Source information START
(* ===== verification/WorldAdmission.v ===== *)
(** * World admission: closing a source's observation over its evidence

    Models [engine/src/world_admission.c] and
    [engine/include/laplace/world_admission.h]: the closure law of one admission
    record, its identity, its semantic projection, and the closing of an
    ordered, boundary-homogeneous batch with its receipt.  Record fields of the
    projection and the receipt that share a name with a field of the admission
    record carry the prefix [projection_] or [receipt_]. *)
From stdpp Require Import prelude strings sorting.
From Stdlib Require Import ZArith Lia.
From S2P Require Import Prelude Bytes Sorting Hash Identity.

(** ** Contract constants *)
Abbreviation LAPLACE_WORLD_ADMISSION_VERSION := 1 (only parsing).
Abbreviation LAPLACE_WORLD_ADMISSION_FLAGS_NONE := 0 (only parsing).
Abbreviation LAPLACE_SOURCE_PROFILE_RECONSTRUCTION_EXACT := 1 (only parsing).
Abbreviation LAPLACE_SOURCE_PROFILE_RECONSTRUCTION_NONE := 3 (only parsing).

(** ** Data *)
Record laplace_world_admission_record := mk_record {
  admission_id : laplace_digest256;
  source_profile_id : laplace_digest256;
  selected_boundary_fingerprint : laplace_digest256;
  source_profile_receipt_id : laplace_digest256;
  recipe_receipt_id : laplace_digest256;
  composition_working_set_receipt_id : laplace_digest256;
  composition_presence_receipt_id : laplace_digest256;
  composition_producer_receipt_id : laplace_digest256;
  composition_stream_receipt_id : laplace_digest256;
  evidence_lineage_receipt_id : laplace_digest256;
  evidence_testimony_receipt_id : laplace_digest256;
  readback_fingerprint : laplace_digest256;
  profile_occurrence_count : Z;
  composition_occurrence_count : Z;
  profile_claim_count : Z;
  evidence_node_count : Z;
  testimony_count : Z;
  profile_bound_testimony_count : Z;
  recipe_bound_testimony_count : Z;
  lineage_bound_testimony_count : Z;
  closure_subject_count : Z;
  closed_subject_count : Z;
  reconstruction_class : Z;
  flags : Z }.

Record laplace_world_admission_receipt := mk_receipt {
  receipt_id : laplace_digest256;
  receipt_boundary_fingerprint : laplace_digest256;
  input_fingerprint : laplace_digest256;
  output_fingerprint : laplace_digest256;
  admission_count : Z;
  occurrence_count : Z;
  claim_count : Z;
  receipt_evidence_node_count : Z;
  receipt_testimony_count : Z;
  receipt_closure_subject_count : Z;
  version : Z;
  receipt_status : Z }.

Record laplace_world_admission_semantic_projection := mk_projection {
  semantic_fingerprint : laplace_digest256;
  projection_source_profile_id : laplace_digest256;
  projection_boundary_fingerprint : laplace_digest256;
  projection_source_profile_receipt_id : laplace_digest256;
  projection_recipe_receipt_id : laplace_digest256;
  projection_evidence_lineage_receipt_id : laplace_digest256;
  projection_evidence_testimony_receipt_id : laplace_digest256;
  projection_readback_fingerprint : laplace_digest256;
  projection_profile_occurrence_count : Z;
  projection_composition_occurrence_count : Z;
  projection_profile_claim_count : Z;
  projection_evidence_node_count : Z;
  projection_testimony_count : Z;
  projection_profile_bound_testimony_count : Z;
  projection_recipe_bound_testimony_count : Z;
  projection_lineage_bound_testimony_count : Z;
  projection_closure_subject_count : Z;
  projection_closed_subject_count : Z;
  projection_reconstruction_class : Z;
  projection_flags : Z;
  projection_version : Z;
  projection_status : Z }.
Source information END
### Exercise requirements:
Your job is to give the data above again exactly, in full.

### Response area:
(* ===== verification/WorldAdmission.v ===== *)
(** * World admission: closing a source's observation over its evidence

    Models [engine/src/world_admission.c] and
    [engine/include/laplace/world_admission.h]: the closure law of one admission
    record, its identity, its semantic projection, and the closing of an
    ordered, boundary-homogeneous batch with its receipt.  Record fields of the
    projection and the receipt that share a name with a field of the admission
    record carry the prefix [projection_] or [receipt_]. *)
From stdpp Require Import prelude strings sorting.
From Stdlib Require Import ZArith Lia.
From S2P Require Import Prelude Bytes Sorting Hash Identity.

(** ** Contract constants *)
Abbreviation LAPLACE_WORLD_ADMISSION_VERSION := 1 (only parsing).
Abbreviation LAPLACE_WORLD_ADMISSION_FLAGS_NONE := 0 (only parsing).
Abbreviation LAPLACE_SOURCE_PROFILE_RECONSTRUCTION_EXACT := 1 (only parsing).
Abbreviation LAPLACE_SOURCE_PROFILE_RECONSTRUCTION_NONE := 3 (only parsing).

(** ** Data *)
Record laplace_world_admission_record := mk_record {
  admission_id : laplace_digest256;
  source_profile_id : laplace_digest256;
  selected_boundary_fingerprint : laplace_digest256;
  source_profile_receipt_id : laplace_digest256;
  recipe_receipt_id : laplace_digest256;
  composition_working_set_receipt_id : laplace_digest256;
  composition_presence_receipt_id : laplace_digest256;
  composition_producer_receipt_id : laplace_digest256;
  composition_stream_receipt_id : laplace_digest256;
  evidence_lineage_receipt_id : laplace_digest256;
  evidence_testimony_receipt_id : laplace_digest256;
  readback_fingerprint : laplace_digest256;
  profile_occurrence_count : Z;
  composition_occurrence_count : Z;
  profile_claim_count : Z;
  evidence_node_count : Z;
  testimony_count : Z;
  profile_bound_testimony_count : Z;
  recipe_bound_testimony_count : Z;
  lineage_bound_testimony_count : Z;
  closure_subject_count : Z;
  closed_subject_count : Z;
  reconstruction_class : Z;
  flags : Z }.

Record laplace_world_admission_receipt := mk_receipt {
  receipt_id : laplace_digest256;
  receipt_boundary_fingerprint : laplace_digest256;
  input_fingerprint : laplace_digest256;
  output_fingerprint : laplace_digest256;
  admission_count : Z;
  occurrence_count : Z;
  claim_count : Z;
  receipt_evidence_node_count : Z;
  receipt_testimony_count : Z;
  receipt_closure_subject_count : Z;
  version : Z;
  receipt_status : Z }.

Record laplace_world_admission_semantic_projection := mk_projection {
  semantic_fingerprint : laplace_digest256;
  projection_source_profile_id : laplace_digest256;
  projection_boundary_fingerprint : laplace_digest256;
  projection_source_profile_receipt_id : laplace_digest256;
  projection_recipe_receipt_id : laplace_digest256;
  projection_evidence_lineage_receipt_id : laplace_digest256;
  projection_evidence_testimony_receipt_id : laplace_digest256;
  projection_readback_fingerprint : laplace_digest256;
  projection_profile_occurrence_count : Z;
  projection_composition_occurrence_count : Z;
  projection_profile_claim_count : Z;
  projection_evidence_node_count : Z;
  projection_testimony_count : Z;
  projection_profile_bound_testimony_count : Z;
  projection_recipe_bound_testimony_count : Z;
  projection_lineage_bound_testimony_count : Z;
  projection_closure_subject_count : Z;
  projection_closed_subject_count : Z;
  projection_reconstruction_class : Z;
  projection_flags : Z;
  projection_version : Z;
  projection_status : Z }.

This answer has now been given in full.